» **Problem requirements**:
Filter the data for "then" and copy matching lines.

» **Collected data entries**:
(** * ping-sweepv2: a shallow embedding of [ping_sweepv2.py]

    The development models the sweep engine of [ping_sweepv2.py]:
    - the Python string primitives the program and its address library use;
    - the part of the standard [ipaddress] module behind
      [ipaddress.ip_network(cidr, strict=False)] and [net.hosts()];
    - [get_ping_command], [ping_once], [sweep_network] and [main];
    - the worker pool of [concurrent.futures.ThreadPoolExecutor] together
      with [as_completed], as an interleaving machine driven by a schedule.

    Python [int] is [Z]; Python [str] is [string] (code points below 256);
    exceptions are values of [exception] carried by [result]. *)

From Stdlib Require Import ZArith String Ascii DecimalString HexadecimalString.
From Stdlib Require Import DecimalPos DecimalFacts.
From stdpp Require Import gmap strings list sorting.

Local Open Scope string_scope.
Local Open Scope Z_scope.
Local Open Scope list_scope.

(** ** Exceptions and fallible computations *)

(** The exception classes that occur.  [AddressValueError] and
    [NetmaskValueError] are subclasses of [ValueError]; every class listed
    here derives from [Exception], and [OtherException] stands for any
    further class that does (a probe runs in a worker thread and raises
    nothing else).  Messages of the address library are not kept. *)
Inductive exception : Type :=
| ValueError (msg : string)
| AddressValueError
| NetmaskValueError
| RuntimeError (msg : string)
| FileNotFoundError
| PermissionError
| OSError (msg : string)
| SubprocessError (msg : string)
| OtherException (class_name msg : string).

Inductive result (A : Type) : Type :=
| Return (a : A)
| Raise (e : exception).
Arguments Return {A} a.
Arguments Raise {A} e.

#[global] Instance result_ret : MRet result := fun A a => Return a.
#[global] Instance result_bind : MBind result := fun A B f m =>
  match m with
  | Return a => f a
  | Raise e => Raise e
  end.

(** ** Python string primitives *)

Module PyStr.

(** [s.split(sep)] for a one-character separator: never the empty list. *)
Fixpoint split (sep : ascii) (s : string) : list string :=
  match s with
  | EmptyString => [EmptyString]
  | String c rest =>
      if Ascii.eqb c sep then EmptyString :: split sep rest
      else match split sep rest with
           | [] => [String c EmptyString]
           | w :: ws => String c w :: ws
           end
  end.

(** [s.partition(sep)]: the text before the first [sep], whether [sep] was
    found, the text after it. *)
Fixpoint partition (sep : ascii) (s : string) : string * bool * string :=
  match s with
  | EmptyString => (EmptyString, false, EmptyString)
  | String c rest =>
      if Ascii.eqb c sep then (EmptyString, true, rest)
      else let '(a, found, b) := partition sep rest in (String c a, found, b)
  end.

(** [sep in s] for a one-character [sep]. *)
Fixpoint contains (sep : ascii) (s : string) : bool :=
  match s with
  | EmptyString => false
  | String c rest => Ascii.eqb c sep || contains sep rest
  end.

» **Result of this task**:
      if Ascii.eqb c sep then EmptyString :: split sep rest
      if Ascii.eqb c sep then (EmptyString, true, rest)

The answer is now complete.